Reviews

Review: The Borrowers (Watermill Theatre)

The classic children’s story is given a fresh revival at the Watermill

Borrowers, tiny folk not six inches tall, have been living beneath our floorboards, borrowing essentials they need to survive from us 'human beans' since award-winning children’s author Mary Norton first wrote of their adventures in 1952. Indeed, Roald Dahl’s BFG seems to have borrowed his name for us tiny folk from them!

Artistic director Paul Hart and his versatile company use every artfully imaginative means to bring them to boisterous life in Theresa Heskins' adaptation. She conflates Norton’s books into one adventure, setting up the borrowers’ precarious world in the first half, where curtains are mountains to scale and human beans an ever-present danger, for borrowers dread above all being seen.

Brave and caring dad Pod (warmly engaging Matthew Romain) discovers his daughter Arrietty has inherited his resourcefulness. So her mother Homily (delightfully down-to-earth Charlotte Workman) reluctantly agrees to let her go borrowing too. Nenda Neurer’s bouncy adventurous Arrietty is a lovely role model for the spellbound schoolgirls in the audience. She’s a bit too bold, so she is indeed seen – by a boy (sympathetic Frazer Hadfield). Happily, he’s a friend in need who helps the family escape the ruthless cook and gardener (a gleefully evil double act from Natasha Karp and Ed MacArthur) who literally smoke them out. They emerge into a big wide world of fields as vast as whole counties and their adventures accelerate.

Designer Toots Butcher revels in the fun of creating the improvised dolls-house world, dominated by a huge watch doing clock duty and an abacus ladder, its dining table fashioned from a playing card with cotton-reel seats. Inspired props include a pull-along pet cricket, her glorious song provided by Anna Fordham.

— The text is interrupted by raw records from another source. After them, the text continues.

Lemma soft_step_single r r' : soft_step r r' -> single_primary r -> single_primary r'.
Proof.
  intros Hs Hp. destruct (soft_step_cases r r' Hs) as [[f Hf]|(r1 & r2 & f & Hf & Hc & H)].
  { apply (frozen_exclusive _ _ Hf). exact Hp. }
  assert (single_primary r1) as Hp1 by (apply (frozen_exclusive _ _ Hf); exact Hp).
  apply (committed_single r2 r' Hc). destruct H as [H|(rs & ds & Hrs & Hok & ->)].
  - destruct (unchanged_roles r1 r2 H) as (H1 & H2 & H3 & H4). rewrite H3. intros c Hin. specialize (Hp1 c Hin).
    unfold exclusive in *. rewrite H2, H1, (H4 c Hin). done.
  - apply (soft_exclusive rs ds Hok). apply (frozen_exclusive _ _ Hrs). exact Hp1.
Qed.

(** C31. However many voluntary state changes run, each asking for any new states
    whatsoever, a resource that starts without it never ends up primary beside a primary
    peer on a connection that does not allow two primaries. *)
Theorem no_dual_primary (r r' : bsr_resource) : rtc soft_step r r' -> single_primary r -> single_primary r'.
Proof. induction 1 as [r|r r1 r' Hs _ IH]; [done|]. intros Hp. apply IH. by apply (soft_step_single r r1). Qed.

(** *** What a promotion needs *)

Lemma soft_devices_none r ds ds' :
  soft_devices r ds = (None, ds') ->
  length ds' = length ds /\ forall i d d', ds !! i = Some d -> ds' !! i = Some d' -> soft_device r d = (None, d').
Proof.
  revert ds'. induction ds as [|d ds IH]; intros ds'; cbn [soft_devices].
  { intros [= <-]. by split. }
  destruct (soft_device r d) as [[rv|] d1] eqn:Ed; [done|]. destruct (soft_devices r ds) as [rv ds1]. intros [= -> <-].
  destruct (IH ds1 eq_refl) as [Hl Hi]. split; [simpl; lia|]. intros [|i] d0 d' H1 H2; simpl in *; [congruence|by eapply Hi].
Qed.
(** [struct p_uuids110] in host byte order. *)
Record p_uuids110 := mk_uuids110 {
  u_current_uuid : Z;
  u_dirty_bits : Z;
  u_uuid_flags : Z;
  u_node_mask : Z;
  u_bitmap_uuids_mask : Z;
  u_other_uuids : list Z }.

Inductive packet :=
| P_UUIDS110 (p : p_uuids110)
| P_UUIDS (current bitmap : Z) (history : list Z) (dirty flags : Z)
| P_CURRENT_UUID (uuid weak_nodes : Z)
| P_SYNC_UUID (uuid : Z).

(** The user mode helpers the handshake calls. *)
Inductive khelper := initial_split_brain | split_brain | pri_lost | pri_lost_after_sb.

Inductive effect :=
| E_send (peer : nat) (p : packet)
| E_propagate (peer : nat)
| E_clear_bitmap (slot : Z)
| E_set_bitmap (peer : nat)
| E_bm_write
| E_khelper (name : khelper)
| E_md_sync
| E_assert.

(** One volume of a node.  [rsc] gives roles, connections and options; its
    device list is not used.  [bm_set] are the weights of the bitmap slots. *)
Record node := mk_node {
  rsc : bsr_resource;
  dev : bsr_device;
  ldev : bool;
  md_current_uuid : Z;
  md_history_uuids : list Z;
  bitmap_dagtags : list Z;
  exposed_data_uuid : Z;
  dagtag_sector : Z;
  bm_set : list Z;
  peers : list uuid_peer;
  conns : list uuid_conn;
  log : list effect }.

Definition upeer0 : uuid_peer := mk_uuid_peer 0 [] [] 0 0 false false 0.
Definition uconn0 : uuid_conn :=
  mk_uuid_conn false false false ASB_DISCONNECT ASB_DISCONNECT ASB_DISCONNECT ASB_DISCONNECT false 0.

Butcher’s costumes, subtly suggesting post-war Britain, also seem to be improvised from borrowed items. The girls tie up their hair with rag topknots and curl papers, rope stands in for string for braces holding up loose trousers.

Tarek Merchant’s jaunty imaginatively orchestrated score for these well-drilled and choreographed actor-musicians achieves perfection in "Cover’s an Art" – the borrowers A-Z survival guide. It works neatly with David Gregory’s appropriately amplified soundscape, which suggests how loud every sound is to tiny ears.

George Seal’s atmospheric lighting, appropriately dark and mysterious, shimmers into welcome sunshine, helping the borrowers negotiate huge fields to seek shelter in a discarded boot – until stress-ball rain pelts borrowers and audience alike to the delight of excited young human beans.

There are messages – of tolerance – the boy engages with this tiny other, the big house’s servants see only a tiny foe to be crushed or exploited, but they are exploited in turn. Country cousin Spiller (Macarthur again) teaches ‘vegetarian’ Arrietty outdoor survival tactics – even beautiful bluebirds might be hunted for much-needed food. A big-hearted, inclusive, satisfying family show.

The Borrowers runs at the Watermill Theatre until 31 December.